Bulletin from the Diocese of Santa Rosa
"A Candid Message from Bishop Walsh"

The Press Democrat [Santa Rosa CA]
August 12, 2006

My Dear Brothers and Sisters in Christ,

When I came to the Diocese of Santa Rosa in 2000, it was beset with controversy over the misdeeds of my predecessor and those of a number of priests who put themselves above the people, the Church and the law.

In working to set our Church on the right path, I was guided by three central precepts: a need for honesty, for decisive action, and for steadfastly doing the right thing regardless of personal cost. Consistently following these precepts has aided me, and the faithful of this Diocese, to begin to overcome the past. With the Rev. Xavier Ochoa's admission of his deplorable acts, we have now taken a giant step backward towards our troubled past.

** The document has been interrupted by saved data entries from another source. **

(** * ecocue: the carbon calculator (script.js) and the CSV dashboard
      (the dashboard script shipped in service-worker.js)

    Shallow embedding of the two scripts and the properties of their
    parser, aggregation, analytics and history store.

    Modelling conventions.
    - A JavaScript number is an exact rational or one of NaN, +Infinity,
      -Infinity.  The special values follow IEEE 754 (0/0 is NaN, x/0 is an
      infinity, NaN is falsy and absorbing); binary64 rounding and the sign
      of zero are not modelled.
    - A string is a sequence of code units below 256.
    - A plain object used as a dictionary is the ordered list of its own
      properties; keys that name a member of Object.prototype are outside
      the model.
    - Host services whose result the language leaves to the implementation
      or to the environment (date parsing, the local calendar, JSON text)
      are fields of a host record. *)

From Stdlib Require Import ZArith QArith Qcanon List String Ascii Bool Lia.
From Stdlib Require Import Permutation Sorted.
Import ListNotations.

Set Implicit Arguments.

(** ** Numbers *)

Module JSNumber.

Inductive num : Type :=
| NaN
| PInf
| NInf
| Fin (q : Qc).

Definition of_Z (z : Z) : num := Fin (Q2Qc (inject_Z z)).

(** The decimal literal [m / 10^e], e.g. [dec 82 2] for [0.82]. *)
Definition dec (m : Z) (e : nat) : num :=
  Fin (Q2Qc (Qmake m (Z.to_pos (10 ^ Z.of_nat e)))).

Definition zero : num := of_Z 0.

Definition isFinite (x : num) : bool :=
  match x with Fin _ => true | _ => false end.

(** Sign of a number; NaN has none. *)
Definition sign (x : num) : option comparison :=
  match x with
  | NaN => None
  | PInf => Some Gt
  | NInf => Some Lt
  | Fin q => Some (Qccompare q 0)
  end.

(** ToBoolean on numbers: 0 and NaN are falsy. *)
Definition truthy (x : num) : bool :=
  match x with
  | NaN => false
  | Fin q => if Qc_eq_dec q 0 then false else true
  | _ => true
  end.

Definition neg (x : num) : num :=
  match x with
  | NaN => NaN
  | PInf => NInf
  | NInf => PInf
  | Fin q => Fin (- q)
  end.

Definition add (x y : num) : num :=
  match x, y with
  | NaN, _ | _, NaN => NaN
  | PInf, NInf | NInf, PInf => NaN
  | PInf, _ | _, PInf => PInf
  | NInf, _ | _, NInf => NInf
  | Fin a, Fin b => Fin (a + b)
  end.

Definition sub (x y : num) : num := add x (neg y).

Definition inf_of (c : comparison) : num :=
  match c with Gt => PInf | Lt => NInf | Eq => NaN end.

Definition flip (c : comparison) : comparison := CompOpp c.

Definition mul (x y : num) : num :=
  match x, y with
  | NaN, _ | _, NaN => NaN
  | PInf, PInf | NInf, NInf => PInf
  | PInf, NInf | NInf, PInf => NInf
  | PInf, Fin b | Fin b, PInf => inf_of (Qccompare b 0)
  | NInf, Fin b | Fin b, NInf => inf_of (flip (Qccompare b 0))
  | Fin a, Fin b => Fin (a * b)
  end.

Definition div (x y : num) : num :=
  match x, y with
  | NaN, _ | _, NaN => NaN
  | Fin a, Fin b =>
      if Qc_eq_dec b 0 then inf_of (Qccompare a 0) else Fin (a / b)
  | Fin _, _ => zero
  | PInf, Fin b => match Qccompare b 0 with Lt => NInf | _ => PInf end
  | NInf, Fin b => match Qccompare b 0 with Lt => PInf | _ => NInf end
  | _, _ => NaN
  end.

(** [x > 0]; false on NaN. *)
Definition gt0 (x : num) : bool :=
  match sign x with Some Gt => true | _ => false end.

(** [x === y] on numbers. *)
Definition eqb (x y : num) : bool :=
  match x, y with
  | PInf, PInf | NInf, NInf => true
  | Fin a, Fin b => if Qc_eq_dec a b then true else false
  | _, _ => false
  end.

(** [v || 0] where [v] is a number or undefined. *)
Definition or0 (v : option num) : num :=
  match v with
  | Some x => if truthy x then x else zero
  | None => zero
  end.

(** An observation of a number that is independent of the canonicity
    proof carried by [Qc]. *)
Inductive view : Type := VNaN | VPInf | VNInf | VQ (q : Q).

Definition show (x : num) : view :=
  match x with
  | NaN => VNaN | PInf => VPInf | NInf => VNInf
  | Fin q => VQ (this q)
  end.

End JSNumber.
Export JSNumber.

(** ** Strings *)

Module JSString.

Local Open Scope string_scope.

Definition code (c : ascii) : N := N_of_ascii c.

Definition LF : ascii := ascii_of_N 10.
Definition CR : ascii := ascii_of_N 13.

(** WhiteSpace and LineTerminator code units (below 256): the characters
    removed by [String.prototype.trim] and skipped by [parseFloat]. *)
Definition is_whitespace (c : ascii) : bool :=
  let n := code c in
  ((9 <=? n) && (n <=? 13) || (n =? 32) || (n =? 160))%N.

Fixpoint trimStart (s : string) : string :=
  match s with
  | String c s' => if is_whitespace c then trimStart s' else s
  | EmptyString => EmptyString
  end.

Fixpoint trimEnd (s : string) : string :=
  match s with
  | String c s' =>
      match trimEnd s' with
      | EmptyString => if is_whitespace c then EmptyString else String c EmptyString
      | t => String c t
      end
  | EmptyString => EmptyString
  end.

Definition trim (s : string) : string := trimEnd (trimStart s).

Definition lower_char (c : ascii) : ascii :=
  let n := code c in
  if ((65 <=? n) && (n <=? 90)
      || (192 <=? n) && (n <=? 222) && negb (n =? 215))%N
  then ascii_of_N (n + 32) else c.

Fixpoint toLowerCase (s : string) : string :=
  match s with
  | String c s' => String (lower_char c) (toLowerCase s')
  | EmptyString => EmptyString
  end.

Definition startsWith (s p : string) : bool := String.prefix p s.

Definition cons_first (c : ascii) (l : list string) : list string :=
  match l with
  | w :: ws => String c w :: ws
  | [] => [String c EmptyString]
  end.

(** [s.split(sep)] for a one-character separator. *)
Fixpoint split_char (sep : ascii) (s : string) : list string :=
  match s with
  | String c s' =>
      if Ascii.eqb c sep then EmptyString :: split_char sep s'
      else cons_first c (split_char sep s')
  | EmptyString => [EmptyString]
  end.

(** [s.split(/\r?\n/)]: a line ends at LF or at CR LF; a CR that is not
    followed by LF stays in the line. *)
Fixpoint split_lines (s : string) : list string :=
  match s with
  | String c s' =>
      if Ascii.eqb c LF then EmptyString :: split_lines s'
      else
        match s' with
        | String d s'' =>
            if Ascii.eqb c CR && Ascii.eqb d LF
            then EmptyString :: split_lines s''
            else cons_first c (split_lines s')
        | EmptyString => [String c EmptyString]
        end
  | EmptyString => [EmptyString]
  end.

(** ToBoolean on strings: only the empty string is falsy. *)
Definition nonempty (s : string) : bool :=
  match s with EmptyString => false | _ => true end.

(** *** Decimal digits *)

Definition is_digit (c : ascii) : bool :=
  let n := code c in ((48 <=? n) && (n <=? 57))%N.

Definition digit_val (c : ascii) : N := (code c - 48)%N.

Definition digit_char (d : N) : ascii := ascii_of_N (48 + d).

Fixpoint digits_fuel (fuel : nat) (n : N) (acc : string) : string :=
  match fuel with
  | O => acc
  | S f =>
      let acc' := String (digit_char (n mod 10)) acc in
      if (n / 10 =? 0)%N then acc' else digits_fuel f (n / 10) acc'
  end.

(** Number::toString on a non-negative integer. *)
Definition N_to_string (n : N) : string :=
  digits_fuel (S (N.to_nat (N.log2 n))) n EmptyString.

(** Number::toString on an integer. *)
Definition Z_to_string (z : Z) : string :=
  if (z <? 0)%Z then String "-" (N_to_string (Z.abs_N z))
  else N_to_string (Z.to_N z).

Fixpoint repeat_char (c : ascii) (n : nat) (s : string) : string :=
  match n with
  | O => s
  | S n' => String c (repeat_char c n' s)
  end.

You, the parishioners and the priests of this diocese, have worked hard, made sacrifices, and prayed steadfastly for our healing and renewal. We have made great strides in dealing with and combating sexual abuse by church personnel. I cannot let this hard work be spoiled by the actions of one bad priest. And I will not allow my own error to interfere with the path we have taken, and on which we must remain, to create a church community in which we can take pride.

It is easy to be critical of others. It is harder to be critical of oneself. It is yet harder to publicly admit your own mistake. Yet, that is what I wish and need to do, in order to make amends to this diocese for my lack of speed in reporting the reprehensible behavior of the Rev. Ochoa, and to work toward restoring your confidence in my leadership as your bishop.

I made an error in judgment by waiting to report Rev. Ochoa's admission. I should have acted immediately, and not delayed. For this I am deeply sorry.

I did not wait in order to allow Rev. Ochoa time to escape, as some critics have claimed. I did not wait, as others have claimed, because of some desire to keep the abuse silent. I waited from an excess of caution. In attempting to consult first with our diocesan attorney, I made a mistake. I failed to be guided by my own precepts for decisive action and for doing the right thing. I am deeply sorry for this, and for the tarnish it has placed on the reputation of the Church and the clergy, as well as for the questions it has raised regarding our credibility and the Church's policy of zero tolerance of sexual abuse.

The best way to renew the healing process and rebuild a spirit of understanding is to admit my own personal fault, and accept any consequences that may ensue.

As the District Attorney reviews the actions of all involved in this horrible situation, my admission of failing to report the case immediately could cause me to be charged with a misdemeanor having a potential penalty of 6 months in jail and/or a $1,000 fine. If I am found guilty for not taking immediate action, I will accept whatever punishment is imposed.

It was evident to me that my choice was two-fold: to remain cautious and avoid possible legal repercussions, or to acknowledge my error come what may. With this letter, I am choosing to step forward and admit my mistake because not to do so would only compound my original inaction and further tarnish all of our shared efforts over the past six years, in working to eradicate sexual abuse in the Church.

It is imperative that we restore faith in the clergy and the Church. That is my mission here, and I will not allow anything to sidetrack it, including my own failings. I can assure you that it is a mistake that I will not repeat. I will ensure that in the future, all mandated reporters in our Church obey the law or be removed from service.

Again, I ask your understanding, forgiveness and prayers as we continue to move forward in our fight against any further instances of clergy abuse, and in our efforts to keep our children and young people safe.